**WHAT YOU NEED TO DO**. How many lines in the material contain the string "list"? Only the number is wanted.

....

(* ===== verification/IntentStore.v ===== *)
(** * The intent store: rows, compare-and-set, background jobs

    The tables of apps/api/src/db/schema/actionIntents.ts and approvals.ts, the
    compare-and-set primitive [transitionIntent], the burn of
    actionIntents/resultSecrets.ts, the reapers of jobs/intentExpiryReaper.ts
    and jobs/approvalExpiryReaper.ts, and the publisher of
    jobs/intentOutboxPublisher.ts. Each definition is one database statement or
    one transaction: an atomic step of the system. *)

From stdpp Require Import base gmap strings list option sorting.
From Stdlib Require Import ZArith Lia Ascii.
From S2P Require Import Prelude Json Assurance ResultSecrets.

(** ** Rows *)

Inductive ActionIntentStatus : Type :=
| pending_approval | approved | executing | completed | failed | rejected | expired | cancelled.
#[export] Instance ActionIntentStatus_eq_dec : EqDecision ActionIntentStatus.
Proof. solve_decision. Defined.

Inductive ActionIntentSource : Type := chat | mcp_api.
#[export] Instance ActionIntentSource_eq_dec : EqDecision ActionIntentSource.
Proof. solve_decision. Defined.

(** The columns the immutability trigger protects, and the expiry. *)
Record IntentContent : Type := {
  ic_orgId : string;
  ic_partnerId : option string;
  ic_requestedByUserId : option string;
  ic_requestingApiKeyId : option string;
  ic_source : ActionIntentSource;
  ic_originPrincipalKind : string;
  ic_originPrincipalId : option string;
  ic_requestingClientLabel : string;
  ic_actionName : string;
  ic_arguments : list (string * json);
  ic_argumentDigest : string;
  ic_targetSummary : string;
  ic_impactSummary : string;
  ic_reason : option string;
  ic_riskTier : Z;
  ic_connectionId : option string;
  ic_tenantId : option string;
  ic_idempotencyKey : string;
  ic_expiresAt : Z;
}.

....

**FINISHED TASK**. 2